All plants, including algae, need the following to live and grow: a supply of C02, light, a growth media and water with nutrients. The GS CleanTech C02 Bioreactor provides these resources in a compact, cost-efficient way.
First, concentrated C02 is captured at power plants or other source and piped to the bioreactor. The sunlight is then collected using efficient parabolic mirrors that transfer and filter the light to a series of light pipes. The light pipes channel the light into the bioreactor structure where it is distributed and radiated throughout the structure using light panels. The algae requires as little as 1.5% direct light which means that our collected light can be distributed over a substantial surface area.
Next, a growth media, such as polyester, is inserted between each lighting surface. Water, containing nutrients, continuously cascades down the growth media to facilitate the final required step for optimal growth.
Finally, to harvest the algae, the flow rate of the water over the growth media is increased slightly to gently remove a portion of the algae, allowing a portion of algae to remain and to begin the next growth cycle. The removed algae is then collected and routed for conversion into renewable fuels.
Our technology is also very flexible and can accommodate a variety of algae types. High starch, high oil, or high cellulose algae can be grown in our bioreactor depending on output fuel requirements.
Benefits:
GS CleanTech’s C02 Bioreactor has the ability to reduce our greenhouse gas emissions and to create an entirely new feedstock for cleaner and greener burning fuels. Our bioreactor can substantially reduce the amount of greenhouse gases that are produced from ethanol, power generation other industrial facilities while generating a significant new source of revenue. GS CleanTech’s C02 Bioreactor is profitable for our customer and cleaner for the environment.

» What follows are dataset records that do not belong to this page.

(* ===== verification/Mem.v ===== *)
(** * The C heap and the program monad

    [mem] is the part of the C heap whose aliasing the library relies on: the
    [malloc]ed character blocks that [char *] fields point to.  A program is a
    function [M A := mem -> option (A * mem)]; [None] is undefined behaviour
    (an access outside a block, a use after free, a double free).  Allocation
    may fail at any call: the outcome of the n-th allocation is read from an
    [Allocator], so theorems hold for every pattern of failures, and the
    contents of fresh memory are the allocator's unspecified bytes. *)
From S2P Require Import Prelude.

(** ** The allocator: an oracle for [malloc], [calloc] and [realloc] *)

Class Allocator := {
  malloc_ok : nat -> Z -> bool;   (* does allocation number k of n bytes succeed? *)
  malloc_byte : nat -> nat -> Z;  (* unspecified contents of a fresh block *)
  malloc_ok_bound : forall k n, malloc_ok k n = true -> n <= PTRDIFF_MAX;
  malloc_byte_range : forall k i, is_byte (malloc_byte k i)
}.

(** The allocator never runs out of memory. *)
Class AmpleMemory (A : Allocator) :=
  malloc_ample : forall k n, n <= PTRDIFF_MAX -> malloc_ok k n = true.

(** ** Heap and monad *)

Record mem := Mem {
  m_blocks : gmap positive (list Z);  (* live character blocks *)
  m_next : positive;                  (* every live block is below *)
  m_count : nat                       (* allocations performed so far *)
}.

Definition mem_wf (m : mem) : Prop :=
  forall p, is_Some (m_blocks m !! p) -> (p < m_next m)%positive.

Definition M (A : Type) : Type := mem -> option (A * mem).

#[export] Instance M_ret : MRet M := fun A a m => Some (a, m).
#[export] Instance M_bind : MBind M := fun A B f c m =>
  match c m with
  | Some (a, m') => f a m'
  | None => None
  end.

Definition m_undef {A} : M A := fun _ => None.
Definition m_lift {A} (o : option A) : M A :=
  fun m => match o with Some a => Some (a, m) | None => None end.

Section Alloc.
Context {AL : Allocator}.

(** One allocation request of [n] bytes; [Some k] names the allocation. *)
Definition m_alloc (n : Z) : M (option nat) := fun m =>
  let k := m_count m in
  let m' := Mem (m_blocks m) (m_next m) (S k) in
  Some (if malloc_ok k n then Some k else None, m').

Definition fresh_bytes (k start n : nat) : list Z :=
  map (malloc_byte k) (seq start n).

(** [malloc] of a character block with initial contents [f k]. *)
Definition m_new_block (n : Z) (f : nat -> list Z) : M (option positive) := fun m =>
  let k := m_count m in
  if malloc_ok k n then
    let p := m_next m in
    Some (Some p, Mem (<[p := f k]> (m_blocks m)) (Pos.succ p) (S k))
  else Some (None, Mem (m_blocks m) (m_next m) (S k)).
End Alloc.

(** Access to a block; undefined when the block is not live. *)
Definition m_read (p : positive) : M (list Z) := fun m =>
  match m_blocks m !! p with
  | Some bs => Some (bs, m)
  | None => None
  end.

Definition m_write (p : positive) (bs : list Z) : M unit := fun m =>
  match m_blocks m !! p with
  | Some _ => Some (tt, Mem (<[p := bs]> (m_blocks m)) (m_next m) (m_count m))
  | None => None
  end.

(** [free]: undefined when the block is not live. *)
Definition m_free (p : positive) : M unit := fun m =>
  match m_blocks m !! p with
  | Some _ => Some (tt, Mem (delete p (m_blocks m)) (m_next m) (m_count m))
  | None => None
  end.

(** ** Loops *)

(** [for (...) { ret = body; if (ret < 0) break; }] over the listed indices. *)
Fixpoint for_each {A St : Type} (l : list A) (body : A -> St -> M (Z * St)) (s : St)
  : M (Z * St) :=
  match l with
  | [] => mret (0, s)
  | x :: l' =>
    '(ret, s') ← body x s;
    if failed ret then mret (ret, s') else for_each l' body s'
  end.

(** A loop without early exit. *)
Fixpoint for_all {A St : Type} (l : list A) (body : A -> St -> M St) (s : St) : M St :=
  match l with
  | [] => mret s
  | x :: l' => s' ← body x s; for_all l' body s'
  end.

(** ** Weakest preconditions *)

(** [wp c Q m]: from [m], [c] has no undefined behaviour and its result
    satisfies [Q]. *)
Definition wp {A} (c : M A) (Q : A -> mem -> Prop) (m : mem) : Prop :=
  exists a m', c m = Some (a, m') /\ Q a m'.

Section WP.
Context {A B : Type}.
Implicit Types (c : M A) (Q : A -> mem -> Prop).

Lemma wp_ret (a : A) Q m : Q a m -> wp (mret a) Q m.
Proof. intros H. by exists a, m. Qed.

Lemma wp_bind c (f : A -> M B) (Q : B -> mem -> Prop) m :
  wp c (fun a m' => wp (f a) Q m') m -> wp (c ≫= f) Q m.
Proof.
  intros (a & m' & Hc & b & m'' & Hf & HQ). exists b, m''. split; [|done].
  unfold mbind, M_bind. by rewrite Hc.
Qed.

Lemma wp_mono c Q1 Q2 m :
  wp c Q1 m -> (forall a m', Q1 a m' -> Q2 a m') -> wp c Q2 m.
Proof. intros (a & m' & Hc & HQ) Hi. exists a, m'. eauto. Qed.

Lemma wp_and c Q1 Q2 m :
  wp c Q1 m -> wp c Q2 m -> wp c (fun a m' => Q1 a m' /\ Q2 a m') m.
Proof.
  intros (a & m' & Hc & HQ) (a2 & m2 & Hc2 & HQ2). exists a, m'.
  rewrite Hc in Hc2. by simplify_eq.
Qed.

Lemma wp_lift (o : option A) a Q m : o = Some a -> Q a m -> wp (m_lift o) Q m.
Proof. intros -> H. by exists a, m. Qed.

Lemma wp_det c Q m a m' : wp c Q m -> c m = Some (a, m') -> Q a m'.
Proof. intros (a0 & m0 & Hc & HQ) H. rewrite Hc in H. by simplify_eq. Qed.
End WP.

Lemma wp_bind_mono {A B} (c : M A) (f : A -> M B) Q R m :
  wp c Q m -> (forall a m', Q a m' -> wp (f a) R m') -> wp (c ≫= f) R m.
Proof. intros H Hf. apply wp_bind. eapply wp_mono; [exact H|exact Hf]. Qed.

(** Invariant rule for the early-exit loop. *)
Lemma wp_for_each {A St} (I : list A -> St -> mem -> Prop) (E : Z -> St -> mem -> Prop)
    (body : A -> St -> M (Z * St)) (l : list A) (done : list A) (s : St) (m : mem) :
  I done s m ->
  (forall pre x post s m, done ++ l = pre ++ x :: post -> I pre s m ->
     wp (body x s) (fun r m' => let '(ret, s') := r in
        if failed ret then E ret s' m' else I (pre ++ [x]) s' m') m) ->
  wp (for_each l body s) (fun r m' => let '(ret, s') := r in
      (ret = 0 /\ I (done ++ l) s' m') \/ (failed ret = true /\ E ret s' m')) m.
Proof.
  revert done s m. induction l as [|x l IH]; intros done s m HI Hbody; simpl.
  - apply wp_ret. left. by rewrite app_nil_r.
  - eapply wp_bind_mono; [apply (Hbody done x l s m eq_refl HI)|].
    intros [ret s'] m' Hs. destruct (failed ret) eqn:Hf.
    + apply wp_ret. by right.
    + replace (done ++ x :: l) with ((done ++ [x]) ++ l) by by rewrite <- app_assoc.
      apply IH; [done|]. intros pre y post s2 m2 Heq. apply Hbody with (post := post).
      by rewrite <- Heq, <- app_assoc.
Qed.

Lemma wp_for_all {A St} (I : list A -> St -> mem -> Prop)
    (body : A -> St -> M St) (l : list A) (done : list A) (s : St) (m : mem) :
  I done s m ->
  (forall pre x post s m, done ++ l = pre ++ x :: post -> I pre s m ->
     wp (body x s) (fun s' m' => I (pre ++ [x]) s' m') m) ->
  wp (for_all l body s) (fun s' m' => I (done ++ l) s' m') m.
Proof.
  revert done s m. induction l as [|x l IH]; intros done s m HI Hbody; simpl.
  - apply wp_ret. by rewrite app_nil_r.
  - eapply wp_bind_mono; [apply (Hbody done x l s m eq_refl HI)|].
    intros s' m' Hs.
    replace (done ++ x :: l) with ((done ++ [x]) ++ l) by by rewrite <- app_assoc.
    apply IH; [done|]. intros pre y post s2 m2 Heq. apply Hbody with (post := post).
    by rewrite <- Heq, <- app_assoc.
Qed.

(** ** Facts about the heap operations *)

(** A later heap with the same character blocks. *)
Definition same_blocks (m m' : mem) : Prop :=
  m_blocks m' = m_blocks m /\ m_next m' = m_next m /\ (m_count m <= m_count m')%nat.

#[export] Instance same_blocks_preorder : PreOrder same_blocks.
Proof.
  split; [by intros m|]. intros m1 m2 m3 (H1 & H2 & H3) (H4 & H5 & H6). split_and!; [congruence..|lia].
Qed.

(** One more allocation. *)
Ltac later := first [done | unfold same_blocks; split_and!; cbn; solve [done | lia]].

Lemma same_blocks_wf m m' : same_blocks m m' -> mem_wf m -> mem_wf m'.
Proof. intros (H1 & H2 & _) Hw p. rewrite H1, H2. apply Hw. Qed.

(** [m'] has every block of [m], unchanged, and is well formed. *)
Record grows (m m' : mem) : Prop := {
  grows_wf : mem_wf m';
  grows_blocks : forall p bs, m_blocks m !! p = Some bs -> m_blocks m' !! p = Some bs;
  grows_next : (m_next m <= m_next m')%positive
}.

Lemma grows_refl m : mem_wf m -> grows m m.
Proof. intros W. constructor; [done|done|lia]. Qed.

Lemma grows_trans m1 m2 m3 : grows m1 m2 -> grows m2 m3 -> grows m1 m3.
Proof. intros [] []. constructor; [done|by eauto|lia]. Qed.

Lemma same_blocks_grows m m' : mem_wf m -> same_blocks m m' -> grows m m'.
Proof.
  intros W Hs. constructor; [by eapply same_blocks_wf|..].
  - destruct Hs as [-> _]. done.
  - destruct Hs as (_ & -> & _). lia.
Qed.

Section AllocFacts.
Context {AL : Allocator}.

Lemma wp_alloc n Q m :
  (forall k m', same_blocks m m' -> malloc_ok k n = true -> Q (Some k) m') ->
  (forall k m', same_blocks m m' -> malloc_ok k n = false -> Q None m') ->
  wp (m_alloc n) Q m.
Proof.
  intros H1 H2. unfold wp, m_alloc. do 2 eexists. split; [done|].
  destruct (malloc_ok (m_count m) n) eqn:E; [eapply H1|eapply H2]; first [done|later].
Qed.

Lemma length_fresh_bytes k s n : length (fresh_bytes k s n) = n.
Proof. unfold fresh_bytes. by rewrite length_map, length_seq. Qed.

Lemma fresh_bytes_byte k s n : Forall is_byte (fresh_bytes k s n).
Proof.
  unfold fresh_bytes. apply Forall_forall. intros x (i & -> & _)%list_elem_of_fmap.
  apply malloc_byte_range.
Qed.
End AllocFacts.

#[export] Hint Rewrite @length_fresh_bytes : obus.
#[export] Hint Resolve fresh_bytes_byte : obus.

(** A concrete allocator for evaluation: [n] bytes succeed up to a limit, fresh
    memory is filled with [0xAA]. *)
Lemma limit_alloc_bound (lim : Z) (k : nat) (n : Z) :
  Z.leb n lim && Z.leb n PTRDIFF_MAX = true -> n <= PTRDIFF_MAX.
Proof. intros [_ H]%andb_true_iff. by apply Z.leb_le. Qed.

Lemma aa_is_byte : is_byte 170.
Proof. unfold is_byte. lia. Qed.

Definition limit_alloc (lim : Z) : Allocator := {|
  malloc_ok := fun _ n => Z.leb n lim && Z.leb n PTRDIFF_MAX;
  malloc_byte := fun _ _ => 170;
  malloc_ok_bound := limit_alloc_bound lim;
  malloc_byte_range := fun _ _ => aa_is_byte
|}.

Definition ample_alloc : Allocator := limit_alloc PTRDIFF_MAX.

#[export] Instance ample_alloc_ample : AmpleMemory ample_alloc.
Proof. intros k n H. cbn. by rewrite andb_diag, Z.leb_le. Qed.

Definition mem0 : mem := Mem ∅ 1%positive 0.

Lemma mem0_wf : mem_wf mem0.
Proof. intros p [x Hx]. cbn in Hx. by rewrite lookup_empty in Hx. Qed.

Impact on Ethanol Facilities:
About one third of the mass of the corn input into the ethanol production process exits the process at the fermentation stage in the form of carbon dioxide. GS CleanTech’s patented bioreactor technology uses algae to consume these carbon dioxide emissions. The algae use the carbon dioxide in the exhaust, sunlight and water to grow new algae, giving off pure oxygen and water vapor in the process. If properly cultivated, the algae double in mass every 7 to 12 hours and are harvested for conversion into clean fuels as they grow to maturity.
GS CleanTech is currently deploying its first commercial scale pilot bioreactor system and anticipates use of the bioreactor technology at ethanol facilities to further enhance corn to clean fuel conversion efficiencies.
Impact on Coal Gasification
A standard coal gasification facility gasifies and partially oxidizes prepared coal with oxygen and heat into a hydrogen rich synthesis gas, or syngas. The syngas is combusted and converted into electricity in a gas-fired generator. The gasification stage of the process generates carbon dioxide emissions which, in some of the most advanced current practices, is compressed and sequestered underground in saline formations or the like. The carbon capture and sequestration stage of this process increases operating costs by more than 20% as compared to standard coal-fired gasification.
As applied at a coal gasification facility, GS CleanTech's bioreactor consumes exhaust carbon dioxide and has the potential to offset the substantial operating and capital costs associated with conventional oxygen production while producing a valuable biomass co-product that can be used to enhance the plant's power output and/or add new revenues arising from the production and sale of biomass-derived fuels.